Have you ever wondered who the first person was to eat a certain food…and why? Like chicken eggs. Think about where they come from. Who thought that would be a good thing to taste? What about fish eggs? How does one even find fish eggs to begin with? Oh, look, something gelatinous and sticky. Let me put it in my mouth.
I know the answer. It was a toddler. Just follow one around. June bugs look pretty fascinating – crunchy on the outside with a soft center.
Crayons are another favorite. My youngest is five and he still ends up with green and purple teeth whenever he colors.
Little ones are scientists when it comes to discovering the world around them and one of the best ways to experience something is to taste it. My twins waited with great anticipation for their first little brother to arrive. Five months after his birth one of them asked if we could take him back to the hospital.

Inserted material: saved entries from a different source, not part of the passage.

(** * FieldDataProcessor: a shallow embedding and its properties

    The development follows [field_data_processor.py].  A table is a pandas
    [DataFrame] reduced to what the class touches: an index length and an
    ordered sequence of labelled columns (labels may repeat, as pandas
    allows).  An instance is a record of the attributes set by [__init__];
    methods are computations in a state-and-exception monad, so that an
    exception leaves behind every assignment made before it was raised. *)

From Stdlib Require Import ZArith.
From Equations Require Import Equations.
From stdpp Require Import gmap strings list fin_maps.

Local Open Scope nat_scope.

(** ** Cells, series and tables *)

(** A cell holds a number or a string.  A number is a value of an [int64]
    column, the type pandas gives to integer data; its arithmetic wraps
    around at 64 bits.  Floating-point columns and missing values are
    outside the model. *)
Inductive cell : Type :=
  | Num (z : Z)
  | Str (s : string).

#[global] Instance cell_eq_dec : EqDecision cell.
Proof. solve_decision. Defined.

Definition cell_to_sum (c : cell) : Z + string :=
  match c with Num z => inl z | Str s => inr s end.

Definition cell_of_sum (x : Z + string) : cell :=
  match x with inl z => Num z | inr s => Str s end.

#[global] Instance cell_countable : Countable cell.
Proof.
  apply (inj_countable' cell_to_sum cell_of_sum).
  intros []; reflexivity.
Defined.

Abbreviation Series := (list cell).

Record DataFrame : Type := mkDataFrame {
  df_index : nat;                       (* len(df.index): the row count   *)
  df_data : list (string * Series)      (* the columns, left to right     *)
}.

(** [df.columns]: the labels, in order. *)
Definition df_columns (t : DataFrame) : list string := (df_data t).*1.

(** [df[key]] before any error handling: every column carrying the label. *)
Definition df_select (key : string) (t : DataFrame) : list Series :=
  (filter (λ c, c.1 = key) (df_data t)).*2.

(** [dict.get(key, default)]. *)
Definition dict_get `{Countable K} {V} (d : gmap K V) (key : K) (dflt : V) : V :=
  default dflt (d !! key).

(** [df.rename(columns=mapper)] with the default [errors='ignore']: every
    label that is a key of [mapper] is replaced, the others are kept, and
    keys that label no column are skipped silently. *)
Definition df_rename (mapper : gmap string string) (t : DataFrame) : DataFrame :=
  {| df_index := df_index t;
     df_data := prod_map (λ l, dict_get mapper l l) id <$> df_data t |}.

(** ** The temporary label of [rename_columns]

    [while temp_name in self.df.columns: temp_name += "_"].  Each turn makes
    the candidate one character longer, so the number of labels at least as
    long as the candidate drops whenever the candidate is a label. *)

Definition at_least (n : nat) (cols : list string) : nat :=
  length (filter (λ c, n ≤ String.length c) cols).

Definition pending (cols : list string) (temp_name : string) : nat :=
  at_least (String.length temp_name) cols.

Lemma length_append (s1 s2 : string) :
  String.length (s1 +:+ s2) = String.length s1 + String.length s2.
Proof. induction s1 as [|a s1 IH]; simpl; [done | by rewrite IH]. Qed.

Lemma at_least_mono (n m : nat) (cols : list string) :
  n ≤ m → at_least m cols ≤ at_least n cols.
Proof.
  intros Hnm. unfold at_least.
  induction cols as [|c cols IH]; [done|].
  rewrite !filter_cons. repeat case_decide; simpl; lia.
Qed.

Lemma at_least_member (s : string) (cols : list string) :
  s ∈ cols → at_least (S (String.length s)) cols < at_least (String.length s) cols.
Proof.
  induction cols as [|c cols IH]; intros Hin.
  - by apply elem_of_nil in Hin.
  - pose proof (at_least_mono (String.length s) (S (String.length s)) cols) as Hmono.
    unfold at_least in *. rewrite !filter_cons.
    apply elem_of_cons in Hin as [<- | Hin].
    + rewrite decide_False by lia. rewrite decide_True by lia. simpl. lia.
    + specialize (IH Hin). repeat case_decide; simpl; lia.
Qed.

Lemma pending_step (cols : list string) (temp_name : string) :
  temp_name ∈ cols → pending cols (temp_name +:+ "_") < pending cols temp_name.
Proof.
  intros Hin. unfold pending. rewrite length_append. simpl.
  replace (String.length temp_name + 1) with (S (String.length temp_name)) by lia.
  by apply at_least_member.
Qed.

(** Keeps the equation [x = y] when matching on the test of the loop. *)
Definition inspect {A : Type} (x : A) : {y : A | x = y} := exist _ x eq_refl.

Equations temp_name_loop (cols : list string) (temp_name : string) : string
  by wf (pending cols temp_name) lt :=
  temp_name_loop cols temp_name with inspect (bool_decide (temp_name ∈ cols)) := {
    | exist _ true _ => temp_name_loop cols (temp_name +:+ "_");
    | exist _ false _ => temp_name }.
Next Obligation.
  intros cols temp_name Htest _. apply pending_step.
  by eapply bool_decide_eq_true_1.
Qed.

(** ** Exceptions and results *)

Inductive exn : Type :=
  | IndexError
  | AttributeError
  | TypeError
  | ValueError
  | KeyError (key : string)
  | ExternalError (msg : string).     (* raised by a collaborator *)

Inductive result (A : Type) : Type :=
  | Ok (a : A)
  | Raise (e : exn).
Arguments Ok {A} a.
Arguments Raise {A} e.
(** X25.  Every entry that [_get_csv] reads is a piece of the variable
    between commas, stripped: it is not empty, has no white space at its ends
    and holds no comma; without the variable, or with a blank one, the list
    is empty. *)
Theorem get_csv_entries (name : PyText.str) (env : Config.Env) :
  Forall (fun entry => entry <> [] /\ stripped entry /\
                       ~ has_char (PyText.chr ",") entry)
    (Config._get_csv name env) /\
  (Config._get_env name None env = None -> Config._get_csv name env = []).
Proof.
  unfold Config._get_csv.
  destruct (Config._get_env name None env) as [v|]; [|split; [constructor | reflexivity]].
  split; [|discriminate].
  destruct (negb (PyText.truthy v)); [constructor|].
  eapply Forall_impl; [|apply stripped_parts_spec, (split_no_sep (PyText.chr ",") v)].
  cbn beta. intros entry (Hne & Hstripped & part & Hpart & ->).
  split; [exact Hne|]. split; [exact Hstripped|].
  intros H. apply Hpart. exact (strip_has_char _ _ H).
Qed.

(** X26.  What [_get_env] answers is never blank: it is the value of the
    variable, or the default when the variable is not set, stripped, and it
    is not empty; a value that is blank reads as [None]. *)
Theorem get_env_stripped (name : PyText.str) (default : option PyText.str)
    (env : Config.Env) (v : PyText.str) :
  Config._get_env name default env = Some v ->
  v <> [] /\ stripped v /\
  exists raw,
    match TDict.get name env with Some set => Some set | None => default end = Some raw /\
    v = PyText.strip raw.
Proof.
  unfold Config._get_env.
  destruct (match TDict.get name env with Some set => Some set | None => default end)
    as [raw|]; [|discriminate].
  destruct (str_eqb_spec (PyText.strip raw) (PyText.lit "")) as [Hblank|Hvalue];
    cbn [negb]; [discriminate|].
  intros H. inversion H; subst.
  split; [exact Hvalue|]. split; [apply strip_idem|].
  exists raw. split; reflexivity.
Qed.

Lemma get_env_stripped_witness :
  PyText.lit "redis://cache:6379" <> [] /\ stripped (PyText.lit "redis://cache:6379") /\
  exists raw,
    match TDict.get (PyText.lit "REDIS_URL")
            [(PyText.lit "API_KEY", PyText.lit "k");
             (PyText.lit "REDIS_URL", (160 :: PyText.lit " redis://cache:6379 ")%N)]
    with Some set => Some set | None => None end = Some raw /\
    PyText.lit "redis://cache:6379" = PyText.strip raw.
Proof.
  apply (get_env_stripped (PyText.lit "REDIS_URL") None
           [(PyText.lit "API_KEY", PyText.lit "k");
            (PyText.lit "REDIS_URL", (160 :: PyText.lit " redis://cache:6379 ")%N)]
           (PyText.lit "redis://cache:6379")).
  reflexivity.
Defined.

(** ** The two patterns of [policy.py] *)

Lemma take_while_spec f s :
  (forall c, has_char c (Policy.take_while f s) -> f c = true) /\
  exists rest,
    s = (Policy.take_while f s ++ rest)%list /\
    match rest with [] => True | c :: _ => f c = false end.
Proof.
  unfold has_char. induction s as [|d s [IHc (rest & IHr & IHstop)]];
    cbn [Policy.take_while].
  - split; [intros c [] | exists []; split; [reflexivity | exact I]].
  - destruct (f d) eqn:Hd.
    + split.
      * cbn. intros c [<-|H]; [exact Hd | exact (IHc c H)].
      * exists rest. split; [cbn; f_equal; exact IHr | exact IHstop].
    + split; [intros c [] | exists (d :: s); split; [reflexivity | exact Hd]].
Qed.

Lemma split_head sep s :
  exists h parts,
    PyText.split sep s = h :: parts /\
    ~ has_char sep h /\
    exists rest,
      s = (h ++ rest)%list /\
      match rest with [] => True | c :: _ => c = sep end.
Proof.
  unfold has_char.
  induction s as [|d s (h & parts & Hsplit & Hsep & rest & Hs & Hstop)];
    cbn [PyText.split].
  - exists [], []. split; [reflexivity|]. split; [intros []|].
    exists []. split; [reflexivity | exact I].
  - destruct (N.eqb_spec d sep) as [->|Hne].
    + exists [], (PyText.split sep s). split; [reflexivity|].
      split; [intros []|]. exists (sep :: s). split; reflexivity.
    + rewrite Hsplit. exists (d :: h), parts. split; [reflexivity|].
      split.
      * cbn. intros [H|H]; [exact (Hne H) | exact (Hsep H)].
      * exists rest. split; [cbn; f_equal; exact Hs | exact Hstop].
Qed.

Lemma drop_prefix_app p : forall s rest,
  Policy.drop_prefix p s = Some rest ->
  exists pre,
    s = (pre ++ rest)%list /\ length pre = length p /\
    forall tail, Policy.drop_prefix p (pre ++ tail)%list = Some tail.
Proof.
  induction p as [|f p IH]; intros s rest H.
  - destruct s; cbn in H; inversion H; subst; exists [];
      (split; [reflexivity|]); (split; [reflexivity|]); intros tail;
      destruct tail; reflexivity.
  - destruct s as [|b s]; cbn in H; [discriminate|].
    destruct (f b) eqn:Hfb; [|discriminate].
    destruct (IH s rest H) as (pre & -> & Hlen & Hpre).
    exists (b :: pre). split; [reflexivity|].
    split; [cbn; f_equal; exact Hlen|].
    intros tail. cbn. rewrite Hfb. apply Hpre.
Qed.

Lemma https_not_http pre tail :
  (forall t, Policy.drop_prefix Policy.http_scheme (pre ++ t)%list = Some t) ->
  length pre = 7%nat ->
  Policy.drop_prefix Policy.https_scheme (pre ++ tail)%list = None.
Proof.
  intros Hpre Hlen.
  destruct pre as [|c1 [|c2 [|c3 [|c4 [|c5 [|c6 [|c7 [|c8 pre]]]]]]]];
    cbn in Hlen; try discriminate.
  specialize (Hpre []). cbn in Hpre. cbn.
  destruct (Policy.is_h c1); [|reflexivity].
  destruct (Policy.is_t c2); [|reflexivity].
  destruct (Policy.is_t c3); [|reflexivity].
  destruct (Policy.is_p c4); [|reflexivity].
  destruct (Policy.is_char ":" c5) eqn:H5; [|discriminate].
  unfold Policy.is_char in H5. apply N.eqb_eq in H5. subst c5. reflexivity.
Qed.

Lemma after_scheme_app s rest :
  Policy.after_scheme s = Some rest ->
  exists pre,
    s = (pre ++ rest)%list /\
    forall tail, Policy.after_scheme (pre ++ tail)%list = Some tail.
Proof.
  unfold Policy.after_scheme.
  destruct (Policy.drop_prefix Policy.https_scheme s) as [r|] eqn:Hs.
  - intros H. inversion H; subst.
    destruct (drop_prefix_app _ _ _ Hs) as (pre & -> & _ & Hpre).
    exists pre. split; [reflexivity|]. intros tail. rewrite Hpre. reflexivity.
  - intros H. destruct (drop_prefix_app _ _ _ H) as (pre & -> & Hlen & Hpre).
    exists pre. split; [reflexivity|]. intros tail.
    rewrite (https_not_http pre tail Hpre Hlen). apply Hpre.
Qed.

Section DomainOf.

Context {U : PyText.Unicode}.

(** X28.  The host that [_domain_of] reads from a URL is the lower case of
    what stands between the scheme ([http://] or [https://], in any case)
    and the first slash or colon after it: the URL is the scheme, then that
    text, which holds neither a slash nor a colon, then nothing or a slash or
    a colon and the rest. *)
Theorem domain_of_host (url host : PyText.str) :
  Policy._domain_of url = Some host ->
  exists authority name rest,
    scheme_then url authority /\
    authority = (name ++ rest)%list /\
    ~ has_char (PyText.chr "/") name /\
    ~ has_char (PyText.chr ":") name /\
    match rest with
    | [] => True
    | c :: _ => c = PyText.chr "/" \/ c = PyText.chr ":"
    end /\
    host = PyText.lower name.
Proof.
  unfold Policy._domain_of, scheme_then.
  destruct (Policy.after_scheme url) as [authority|]; [|discriminate].
  destruct (take_while_spec Policy.not_slash authority)
    as [Hchars (tail & Htail & Hstop)].
  destruct (Policy.take_while Policy.not_slash authority) as [|c group] eqn:Hgroup;
    [discriminate|].
  rewrite <- Hgroup in *. clear Hgroup.
  set (before_slash := Policy.take_while Policy.not_slash authority) in *.
  destruct (split_head (PyText.chr ":") before_slash)
    as (h & parts & -> & Hcolon & port & Hport & Hportstop).
  intros H. inversion H; subst host; clear H.
  exists authority, h, (port ++ tail)%list.
  split; [reflexivity|].
  split; [rewrite app_assoc, <- Hport; exact Htail|].
  split.
  { intros Hin. assert (Hb : has_char (PyText.chr "/") before_slash).
    { rewrite Hport. apply in_or_app. left. exact Hin. }
    specialize (Hchars _ Hb). discriminate. }
  split; [exact Hcolon|].
  split; [|reflexivity].
  destruct port as [|p port]; cbn.
  - destruct tail as [|t tail]; [exact I|]. left.
    unfold Policy.not_slash in Hstop. apply negb_false_iff, N.eqb_eq in Hstop. exact Hstop.
  - right. exact Hportstop.
Qed.

End DomainOf.

Lemma domain_of_host_witness :
  exists authority name rest,
    scheme_then (PyText.lit "HTTPS://Api.Example.com:8443/v1/items") authority /\
    authority = (name ++ rest)%list /\
    ~ has_char (PyText.chr "/") name /\
    ~ has_char (PyText.chr ":") name /\
    match rest with
    | [] => True
    | c :: _ => c = PyText.chr "/" \/ c = PyText.chr ":"
    end /\
    PyText.lit "api.example.com" =
      PyText.lower (Unicode := PyText.ascii_text) name.
Proof.
  apply (domain_of_host (U := PyText.ascii_text)
           (PyText.lit "HTTPS://Api.Example.com:8443/v1/items")
           (PyText.lit "api.example.com")).
  reflexivity.
Defined.

Lemma firstn_length_app {A : Type} (a b : list A) : firstn (length a) (a ++ b) = a.
Proof.
  induction a as [|x a IH]; cbn; [reflexivity|]. f_equal. exact IH.
Qed.

(** What [_URL_RE] matches: a scheme, then at least one character, none of
    them white space or a closing parenthesis. *)
Lemma match_url_spec s u :
  Policy.match_url s = Some u ->
  PyText.startswith s u = true /\
  exists body,
    scheme_then u body /\ body <> [] /\
    forall c, has_char c body -> Policy.url_char c = true.
Proof.
  unfold Policy.match_url, scheme_then.
  destruct (Policy.after_scheme s) as [rest|] eqn:Hs; [|discriminate].
  destruct (after_scheme_app s rest Hs) as (pre & -> & Hpre).
  destruct (take_while_spec Policy.url_char rest) as [Hchars (rest' & Hrest & _)].
  remember (Policy.take_while Policy.url_char rest) as found eqn:Hfound.
  clear Hfound Hs.
  destruct found as [|c body]; [discriminate|].
  set (found := c :: body) in *.
  assert (Hne : found <> []) by discriminate.
  clearbody found. subst rest.
  intros H. inversion H; subst u; clear H.
  assert (Hlen : (length (pre ++ found ++ rest') - length (found ++ rest') +
                  length found)%nat = length (pre ++ found)).
  { rewrite !length_app. lia. }
  rewrite Hlen, app_assoc, firstn_length_app.
  split; [apply startswith_app|].
  exists found. split; [apply Hpre|].
  split; [exact Hne | exact Hchars].
Qed.

Lemma contains_tail u c s :
  PyText.contains u s = true -> PyText.contains u (c :: s) = true.
Proof.
  intros H. cbn [PyText.contains]. rewrite H. apply orb_true_r.
Qed.

Lemma contains_prefix u s :
  PyText.startswith s u = true -> PyText.contains u s = true.
Proof.
  intros H. destruct s; cbn [PyText.contains]; rewrite H; reflexivity.
Qed.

“Why?” I asked, thinking that perhaps it was a case of sibling rivalry. “Don’t you like your little brother?”
“He slobbers on everything!”
It’s true. Everything from the waist down belongs to those who crawl and toddle. Once an item is slimed up, who really wants to reclaim it?
“Hey, that’s my ball! Oh, yuck! Here. You can have it.”
The only other way I can imagine that man discovered certain foods was when he watched what the dog ate. If the dog didn’t die, it was a good sign.
If you have a toddler and a dog, then you’ve witnessed them in action, both of them on all fours sampling various odd objects around the house and sharing each other’s treats.
With the first child, you’re horrified when the dog licks his Popsicle. You throw that one out and get a new one. When it happens to the second child, you cut off the tainted portion. You quickly rinse it for the third child, but when it comes to the fourth child…well, the dog drinks clean water, right? There can’t be that many germs on his tongue.
They might sample the dog food, repeatedly, no matter how many times you try to discourage them, but make a mess of one Hamburger Helper meal and blurt out that it looks like dog food and they won’t touch it.
“Girls, what’s wrong? Don’t you like your pasta?”
They burst into tears. “We don’t want to eat dog food!”
Now, they get it.
Might as well set up a video camera in your kitchen and go live and call it Weird Eats. Have bowls of bugs, burnt matches and boogers on hand. Just don’t make a real dinner. You’ll turn people’s stomachs.